Q&A Dominic Coyle

Will IBRC sale of my mortgage see interest rate rise?


I got a letter from IBRC on the planned sale of the mortgages under its control to qualified bidders, including banks, individuals, funds etc. The letter invites submissions from mortgage holders on how the loans are to be sold.

As a mortgage holder, I am worried about how my mortgage may be managed, and how the winning bidder may extract greater profit margins by increasing interest rates.

Is there anything I, or others, can do with submission rights that might have a meaningful outcome on who my mortgage is sold to?

Mr AO’R, Cork

It’s always worth having your say, though I do share your concern on exactly how much impact that might have on the outcome for your mortgage.

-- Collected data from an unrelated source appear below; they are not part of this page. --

(** * Midwinter manual search: retrieval, relationship graph, orchestration

    A shallow embedding of the retrieval-and-orchestration core of the
    Midwinter manual search tools:

    - [src/mcp-midwinter-search/server.py]       (the MCP tool server),
    - [src/api/search_api_updated.py]            (the Flask API, job tracker),
    - [src/mcp-midwinter-search/build_relationships.py] (the relationship table).

    Text is modelled as [string] (a sequence of characters with codes
    0..255); SQLite tables as lists of records in rowid order; the Python
    dictionary of jobs as a [gmap]; exceptions as an error result.  The
    limits of the platform that turn an answer into an error are part of
    the model: the length limit of a [LIKE] pattern, the depth limit of an
    SQL expression, the 64-bit range of a bound integer and the digit limit
    of [int()]. *)

From Stdlib Require Import Ascii QArith Qcanon.
From stdpp Require Import base strings list gmap sorting pretty numbers.
Local Close Scope Q_scope.
Local Close Scope Qc_scope.
Local Open Scope Z_scope.

(** Errors raised while a function runs, with the text [str(e)] gives. *)
Inductive result (A : Type) :=
| Ok (a : A)
| Raise (msg : string).
Global Arguments Ok {A} a.
Global Arguments Raise {A} msg.

Global Instance result_ret : MRet result := λ A a, Ok a.

Global Instance result_bind : MBind result := λ A B k m,
  match m with
  | Ok a => k a
  | Raise e => Raise e
  end.

(** ** Python string operations *)

Module Py.

Definition nl : string := String "010"%char "".

(** [sep.join(l)] *)
Fixpoint join (sep : string) (l : list string) : string :=
  match l with
  | [] => ""
  | [x] => x
  | x :: l' => x +:+ sep +:+ join sep l'
  end.

(** [str.isspace] on a single character with code below 256. *)
Definition is_space (c : ascii) : bool :=
  let n := nat_of_ascii c in
  ((9 <=? n) && (n <=? 13) || (28 <=? n) && (n <=? 32)
   || (n =? 133) || (n =? 160))%nat.

(** [s.split()] : maximal runs of non-whitespace characters.  [cur] is
    the word being read, in reverse. *)
Fixpoint split_go (cur : list ascii) (s : string) : list string :=
  match s with
  | EmptyString =>
      match cur with
      | [] => []
      | _ => [String.string_of_list_ascii (rev cur)]
      end
  | String c s' =>
      if is_space c then
        match cur with
        | [] => split_go [] s'
        | _ => String.string_of_list_ascii (rev cur) :: split_go [] s'
        end
      else split_go (c :: cur) s'
  end.

Definition split (s : string) : list string := split_go [] s.

(** [s[:n]] *)
Fixpoint prefix (n : nat) (s : string) : string :=
  match n, s with
  | O, _ => ""
  | S _, EmptyString => ""
  | S n', String c s' => String c (prefix n' s')
  end.

(** [s[n:]] *)
Fixpoint drop (n : nat) (s : string) : string :=
  match n, s with
  | O, _ => s
  | S _, EmptyString => ""
  | S n', String _ s' => drop n' s'
  end.

Fixpoint lstrip (s : string) : string :=
  match s with
  | EmptyString => ""
  | String c s' => if is_space c then lstrip s' else s
  end.

Definition rev_string (s : string) : string :=
  String.string_of_list_ascii (rev (String.list_ascii_of_string s)).

(** [s.strip()] *)
Definition strip (s : string) : string :=
  rev_string (lstrip (rev_string (lstrip s))).

(** Truthiness of a string: [if s:] *)
Definition truthy (s : string) : bool :=
  match s with EmptyString => false | _ => true end.

(** ['{s}'] inside an f-string: the text between two apostrophes. *)
Definition quote (s : string) : string := "'" +:+ s +:+ "'".

(** [c in s] for a single character. *)
Fixpoint has (c : ascii) (s : string) : bool :=
  match s with
  | EmptyString => false
  | String d s' => Ascii.eqb c d || has c s'
  end.

Definition apostrophe : ascii := "'"%char.
Definition double_quote : ascii := "034"%char.
Definition backslash : ascii := "092"%char.

(** One hexadecimal digit, in lower case. *)
Definition hex_digit (n : nat) : ascii :=
  ascii_of_nat (if (n <? 10)%nat then 48 + n else 87 + n)%nat.

(** One character inside [repr(s)]: the quote in use and the backslash
    are escaped, tab, newline and return have their letters, and every
    other character that is not printable (control characters, DEL, the
    codes 128..160 and the soft hyphen 173) is written as [\xhh]. *)
Definition repr_char (q c : ascii) : string :=
  let n := nat_of_ascii c in
  if Ascii.eqb c q || Ascii.eqb c backslash then String backslash (String c "")
  else if (n =? 9)%nat then String backslash "t"
  else if (n =? 10)%nat then String backslash "n"
  else if (n =? 13)%nat then String backslash "r"
  else if (n <? 32)%nat || ((127 <=? n) && (n <=? 160))%nat || (n =? 173)%nat
  then String backslash
         (String "x" (String (hex_digit (n / 16)) (String (hex_digit (n mod 16)) "")))
  else String c "".

Fixpoint repr_body (q : ascii) (s : string) : string :=
  match s with
  | EmptyString => ""
  | String c s' => repr_char q c +:+ repr_body q s'
  end.

(** [repr(s)], which is what [str(KeyError(s))] prints: apostrophes
    around the text, or double quotes when the text holds an apostrophe
    and no double quote. *)
Definition repr (s : string) : string :=
  let q := if has apostrophe s && negb (has double_quote s)
           then double_quote else apostrophe in
  String q (repr_body q s +:+ String q "").

End Py.

(** ** SQLite text operators *)

Module Sql.

(** ASCII-only case folding, as SQLite's built-in [LIKE] does. *)
Definition fold (c : ascii) : ascii :=
  let n := nat_of_ascii c in
  if ((97 <=? n) && (n <=? 122))%nat then ascii_of_nat (n - 32) else c.

Definition same_char (c d : ascii) : bool := Ascii.eqb (fold c) (fold d).

(** SQLite's text functions read their operands as C strings: the text
    up to its first NUL character. *)
Fixpoint c_str (s : string) : string :=
  match s with
  | EmptyString => ""
  | String c s' => if Ascii.eqb c "000"%char then "" else String c (c_str s')
  end.

(** The pattern matcher of [LIKE] with no escape character: [%] matches
    any run of characters, [_] any single character, every other character
    matches itself up to ASCII case. *)
Fixpoint like_match (p : string) (s : string) : bool :=
  match p with
  | EmptyString => match s with EmptyString => true | _ => false end
  | String c p' =>
      if Ascii.eqb c "%"%char then
        (fix star (s : string) : bool :=
           like_match p' s ||
           match s with
           | EmptyString => false
           | String _ s' => star s'
           end) s
      else
        match s with
        | EmptyString => false
        | String d s' =>
            (if Ascii.eqb c "_"%char then true else same_char c d)
            && like_match p' s'
        end
  end.

(** [s LIKE p], for a pattern within the length limit: pattern and text
    are both cut at their first NUL. *)
Definition like (p : string) (s : string) : bool :=
  like_match (c_str p) (c_str s).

The Irish Bank Resolution Corporation (IBRC) has been mandated by the Government to find buyers for the loans on the books of the former Anglo Irish bank and Irish Nationwide Building Society.

If no buyer can be found, they will be transferred to the State “bad bank”, the National Assets Management Agency (Nama).

As part of the process of arranging the sale of the loans, the State-appointed special liquidators for IBRC have sought the views of the holders of the loans – people like yourself.

If you are unhappy with your loan being sold on to an unknown third party, then you should say so.

Will it make a difference? That’s uncertain, especially in the case of residential mortgage loans – which, by their nature, are smaller individually than some of the other loans held by IBRC, such as those of developer Paddy McKillen over which he has instituted legal action.

Aggregate views
The IBRC is grouping the loans it holds in four “portfolios”. These include commercial borrowings here in Ireland and abroad, and also residential mortgages.

This last group – amounting to a loan book of about €1.8 billion and involving the home loans of 13,250 customers of the former Irish Nationwide – is in a portfolio called Project Sand.

That means the average loan is just under €136,000. It’s hard to make an impression when you are just one voice in 13,250 – but there again you might find many other mortgage customers feel the same as you and that your aggregate views do make a difference.

Understandably, your main concern is on how any new owner may manage your mortgage. And, on this, there is unlikely to be much clarity until it is known who that new owner will be.

The special liquidators say that there has been a lot of interest in the loan port- folios, which would mean there is little chance of the borrowings staying in the hands of the State – through Nama.

Of course, they could just be talking up their chances of success ahead of what will be critical auctions. And, crucially, they have yet to state who will qualify as a bidder and how that is determined.

There is thus little clarity on what sort of ventures will be allowed to take over the loans. Will it be an existing lender, or one of the financial institutions trying to enter or expand their current Irish mortgage book? Or will it be a vulture fund, or other private equity group looking to maximise their return quickly.

In part that depends on the state of the loans. How many are performing? What sort of arrears are there in the portfolio? What sort of discount will any buyer be able to secure?

Clearly, if a financial institution buys the loans, the management of your mortgage is likely to be close to your current experience.

Will they look to grow margins? Possibly, but it is not likely to be dramatic as some margin growth has already taken place. And, in any case, a financial institution will be looking to build a relationship with its new customers – that’s part of the attraction of bidding for the loans.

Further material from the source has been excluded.